8-Prenylnaringenin (8-PN; also known as flavaprenin, (S)-8-dimethylallylnaringenin, hopein, or sophoraflavanone B) is a prenylflavonoid phytoestrogen. It is reported to be the most estrogenic phytoestrogen known. The compound is equipotent at the two forms of estrogen receptors, ERα and ERβ, and it acts as a full agonist of ERα. Its effects are similar to those of estradiol, but it is considerably less potent in comparison.

8-PN is found in hops (Humulus lupulus) and in beer, and is responsible for the estrogenic effects of the former. It can be produced from isoxanthohumol in fungal cells cultures, and by flora in the human intestine.

==Properties==
===Estrogenic===
8-PN was shown to preserve bone density and has been demonstrated to reduce hot flashes. 8-PN also induces the secretion of prolactin, and increases other estrogenic responses. The compound binds to and activates ERα more times than it does to ERβ.

This prenylflavanoid has drawn interest in the study of hormone replacement therapy, and it is comparable to some selective estrogen-receptor modulators.

In an in vivo study, 8-PN has activated proliferation of mammary cells. At the concentration found in beer, it is unlikely to have an estrogenic effect in breast tissue. Similar to other estrogens, 8-PN induces the expression of the progesterone receptor in various tissues.

Luteinizing hormone (LH) and follicle stimulating hormone (FSH) are suppressed by 8-PN, indicating that it possesses antigonadotropic properties. 8-PN adversely affects male sperm. The role 8-PN plays in fertility requires further research.

===Other===
In an in vitro study, 8-PN and synthetic derivatives demonstrated anticancer properties. More recently, a radioligand binding study showed enhancements in GABA_{A} receptor activity by 8-PN

Prenylflavonoids from hops, including 8-PN, are ingredients in some breast enlargement supplements, though there is no evidence of its effectiveness for this purpose.

==Chemistry==
The enzyme naringenin 8-dimethylallyltransferase uses dimethylallyl diphosphate and (−)-(2S)-naringenin to produce diphosphate and sophoraflavanone B (8-prenylnaringenin).

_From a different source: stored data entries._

(** * ANP4NLG: the Neural Process criterion and the encoders

    A shallow embedding of
      - [src/anp4nlg/criterions/neural_process.py] (the criterion),
      - [src/anp4nlg/models/np/encoder.py] (the canonical encoders),
      - [src/encoder.py] (the legacy encoder),
    with the properties of the specification proved about it.

    Numbers.  Tensor entries and Python floats are modelled by the real
    numbers of the Standard Library: every statement below is about the
    arithmetic expression the code evaluates, not about rounding.  Python
    ints that index or size something are [nat]; the counters of a sample
    are [Z].

    Tensors.  A tensor is its shape together with its entries in row-major
    order, which is how [torch] stores a contiguous tensor and what makes
    [view] a change of shape only. *)

From Stdlib Require Import Reals Lra Lia List ZArith.
From stdpp Require Import gmap strings.
Import ListNotations.

Local Open Scope R_scope.

(** ** Exceptions and fallible computations *)

(** The Python exceptions the modelled code can raise. *)
Inductive error : Type :=
| ShapeError            (* size mismatch in cat, Linear or view *)
| IndexError            (* dimension or index out of range *)
| ValueError            (* rejected argument *)
| ShapeMismatch         (* prediction and ground truth disagree *)
| ConfigurationError    (* hyperparameters rejected by a constructor *)
| NotImplementedError   (* abstract method *)
| ZeroDivisionError.    (* Python [/] with a zero divisor *)

Inductive result (A : Type) : Type :=
| Ok (a : A)
| Err (e : error).
Arguments Ok {A} a.
Arguments Err {A} e.

Definition bind {A B : Type} (m : result A) (k : A -> result B) : result B :=
  match m with
  | Ok a => k a
  | Err e => Err e
  end.

Definition rmap {A B : Type} (f : A -> B) (m : result A) : result B :=
  bind m (fun a => Ok (f a)).

Declare Scope result_scope.
Delimit Scope result_scope with result.
Notation "'let*' x ':=' m 'in' k" := (bind m (fun x => k))
  (at level 10, x name, m at level 200, k at level 200) : result_scope.
Notation "'let*' ' p ':=' m 'in' k" := (bind m (fun p => k))
  (at level 10, p pattern, m at level 200, k at level 200) : result_scope.
Local Open Scope result_scope.

(** ** Tensors *)

Record tensor : Type := Tensor { shape : list nat; data : list R }.

(** Tensors of class indices ([torch.long]). *)
Record itensor : Type := ITensor { ishape : list nat; idata : list nat }.

(** [np.prod] of a shape; also the number of entries of a tensor. *)
Definition numel (s : list nat) : nat := fold_right Nat.mul 1%nat s.

Definition wf (x : tensor) : Prop := length (data x) = numel (shape x).
Definition iwf (x : itensor) : Prop := length (idata x) = numel (ishape x).

(** The size of the last dimension, when there is one. *)
Definition last_dim (s : list nat) : option nat :=
  match rev s with
  | [] => None
  | d :: _ => Some d
  end.

(** [chunk k d l]: the first [k] consecutive blocks of [d] entries of [l]. *)
Fixpoint chunk {A : Type} (k d : nat) (l : list A) : list (list A) :=
  match k with
  | O => []
  | S k' => firstn d l :: chunk k' d (skipn d l)
  end.

(** Sum of a list of numbers the way Python's [sum] and a left-to-right loop
    compute it: starting from 0, adding one entry after the other. *)
Definition py_sum (l : list R) : R := fold_left Rplus l 0.

(** The mathematical sum, used to state results. *)
Fixpoint Rsum (l : list R) : R :=
  match l with
  | [] => 0
  | a :: l' => a + Rsum l'
  end.

(** ** The [torch] operations the encoders use

    These belong to PyTorch, not to the repository; they are modelled from
    their documented behaviour on contiguous tensors. *)

Module nn.

(** [nn.Linear(in_features, out_features)]: [weight j i] is the entry
    [W[j, i]] of its [(out_features, in_features)] matrix and [bias j] the
    entry [b[j]]; the constructor draws both at random, so they are taken
    as given. *)
Record LinearParams : Type := { weight : nat -> nat -> R; bias : nat -> R }.

Record Linear : Type :=
  { in_features : nat; out_features : nat; params : LinearParams }.

Definition Linear_init (in_f out_f : nat) (p : LinearParams) : Linear :=
  {| in_features := in_f; out_features := out_f; params := p |}.

(** [sum_i v[i] * w[i0 + i]] *)
Fixpoint dot (w : nat -> R) (i0 : nat) (v : list R) : R :=
  match v with
  | [] => 0
  | a :: v' => a * w i0 + dot w (S i0) v'
  end.

(** One row through the layer: [v W^T + b]. *)
Definition Linear_row (l : Linear) (v : list R) : list R :=
  map (fun j => dot (weight (params l) j) 0 v + bias (params l) j)
      (seq 0 (out_features l)).

(** The layer acts on the last dimension and keeps the leading ones. *)
Definition Linear_forward (l : Linear) (x : tensor) : result tensor :=
  match last_dim (shape x) with
  | None => Err ShapeError
  | Some d =>
      if decide (d = in_features l) then
        let lead := removelast (shape x) in
        Ok {| shape := lead ++ [out_features l];
              data := concat (map (Linear_row l) (chunk (numel lead) d (data x))) |}
      else Err ShapeError
  end.

(** [nn.ReLU]: entrywise [max(0, .)]. *)
Definition ReLU_forward (x : tensor) : tensor :=
  {| shape := shape x; data := map (Rmax 0) (data x) |}.

(** [torch.cat((x, y), dim=2)].  A tensor without any dimension cannot be
    concatenated.  A tensor of shape [(0,)] is skipped (an old convention of
    [torch.cat]); the first tensor that is not skipped must have a
    dimension 2, else IndexError.  The tensors that are not skipped must
    have the same number of dimensions and agree on every dimension but
    dimension 2. *)
Definition cat_dim2 (x y : tensor) : result tensor :=
  if decide (shape x = [] \/ shape y = []) then Err ShapeError
  else if decide (shape x = [0%nat]) then
    if decide (shape y = [0%nat]) then Ok {| shape := [0%nat]; data := [] |}
    else if decide (2 < length (shape y))%nat then Ok y
    else Err IndexError
  else
    match shape x with
    | a :: b :: dx :: rx =>
        if decide (shape y = [0%nat]) then Ok x
        else
          match shape y with
          | a' :: b' :: dy :: ry =>
              if decide (a = a' /\ b = b' /\ rx = ry) then
                Ok {| shape := a :: b :: (dx + dy)%nat :: rx;
                      data := concat (zip_with (@app R)
                                        (chunk (a * b) (dx * numel rx) (data x))
                                        (chunk (a * b) (dy * numel rx) (data y))) |}
              else Err ShapeError
          | _ => Err ShapeError
          end
    | _ => Err IndexError
    end.

(** [x.squeeze(-1)]: drops the last dimension when it has size 1. *)
Definition squeeze_last (x : tensor) : tensor :=
  match last_dim (shape x) with
  | Some 1%nat => {| shape := removelast (shape x); data := data x |}
  | _ => x
  end.

(** [nn.MultiheadAttention(embed_dim, num_heads, batch_first=True)].  The
    constructor rejects non-positive sizes and asserts
    ["embed_dim must be divisible by num_heads"]: these two rejections are
    the [ConfigurationError] of the specification. *)
Record MultiheadAttention : Type := { embed_dim : nat; num_heads : nat }.

Definition MultiheadAttention_init (e h : nat) : result MultiheadAttention :=
  if decide (e = 0 \/ h = 0)%nat then Err ConfigurationError
  else if decide ((e / h) * h = e)%nat
       then Ok {| embed_dim := e; num_heads := h |}
       else Err ConfigurationError.

(** Self-attention [attn(q, q, q)[0]]: the output has the shape of the
    query, whose last dimension must be [embed_dim]; a query of rank 2 is
    an unbatched sequence.  What the entries are is left to [values]: no
    property below depends on it. *)
Definition MultiheadAttention_forward
    (values : MultiheadAttention -> tensor -> list R)
    (m : MultiheadAttention) (q : tensor) : result tensor :=
  match shape q with
  | [_; e] | [_; _; e] =>
      if decide (e = embed_dim m) then
        Ok {| shape := shape q; data := values m q |}
      else Err ShapeError
  | _ => Err ShapeError
  end.

End nn.

(** ** [util.ReshapeLast] *)

Module util.

(** Modelled from the spec: [util.py], which defines [ReshapeLast], is not
    among the sources.  Section 4.1: given a tensor whose last dimension has
    size [S] and a target shape [T] with [product(T) == S], the result has
    the last dimension replaced by the dimensions of [T], leading dimensions
    and element order preserved; it fails with a ShapeError when
    [product(T) != S]. *)
Definition ReshapeLast_forward (T : list nat) (x : tensor) : result tensor :=
  match last_dim (shape x) with
  | None => Err ShapeError
  | Some s =>
      if decide (numel T = s) then
        Ok {| shape := removelast (shape x) ++ T; data := data x |}
      else Err ShapeError
  end.

End util.

(** The modules the [nn.Sequential] of an encoder is made of. *)
Inductive Layer : Type :=
| LLinear (l : nn.Linear)
| LReLU
| LReshapeLast (T : list nat).

Definition Layer_forward (l : Layer) (x : tensor) : result tensor :=
  match l with
  | LLinear lin => nn.Linear_forward lin x
  | LReLU => Ok (nn.ReLU_forward x)
  | LReshapeLast T => util.ReshapeLast_forward T x
  end.

(** [nn.Sequential] over the list [layers]: the layers in order, each on the output of the
    one before. *)
Fixpoint Sequential_forward (layers : list Layer) (x : tensor) : result tensor :=
  match layers with
  | [] => Ok x
  | l :: ls => let* y := Layer_forward l x in Sequential_forward ls y
  end.

(** [rs_dim : Union[int, tuple]] *)
Inductive dim_arg : Type :=
| DInt (r : nat)
| DTuple (t : list nat).

(** The weights of the three [nn.Linear] layers of an encoder, in the order
    the constructor creates them. *)
Record MLPParams : Type :=
  { fc1 : nn.LinearParams; fc2 : nn.LinearParams; fc3 : nn.LinearParams }.

(** ** [src/anp4nlg/models/np/encoder.py] *)

Module Canonical.

Record Encoder : Type := { x_dim : nat; y_dim : nat; rs_dim : list nat }.

(** [Encoder.__init__]: an integer [rs_dim] is stored as the pair
    [(rs_dim, 1)], a tuple as it is. *)
Definition Encoder_init (x_dim y_dim : nat) (rs_dim : dim_arg) : Encoder :=
  {| x_dim := x_dim;
     y_dim := y_dim;
     rs_dim := match rs_dim with
               | DTuple t => t
               | DInt r => [r; 1%nat]
               end |}.

Definition Encoder_forward (self : Encoder) (x y : tensor) : result tensor :=
  Err NotImplementedError.

Record MLPEncoder : Type :=
  { MLP_super : Encoder; input_to_rs : list Layer }.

The enzyme 8-dimethylallylnaringenin 2'-hydroxylase uses sophoraflavanone B (8-prenylnaringenin), NADPH, H^{+} and O_{2} to produce leachianone G, NADP^{+} and H_{2}O.

Synthesized derivatives of 8-PN are: 7,4′-di-O-methyl-8-prenylnaringenin; 7-O-pentyl-8-prenylnaringenin; 7,4′-Di-O-allyl-8-prenylnaringenin; 7,4′-Di-O-acetyl-8-prenylnaringenin; and 7,4′-Di-O-palmitoyl-8-prenylnaringenin.

8-Neopentylnaringenin and 8-n-heptylnaringenin are synthetic derivatives of 8-PN.

==Etymology==
There is another compound, 8-isopentenylnaringenin, also known as sophoraflavanone B, from Sophora flavescens, that could properly be called 8-prenylnaringenin by scientific naming convention.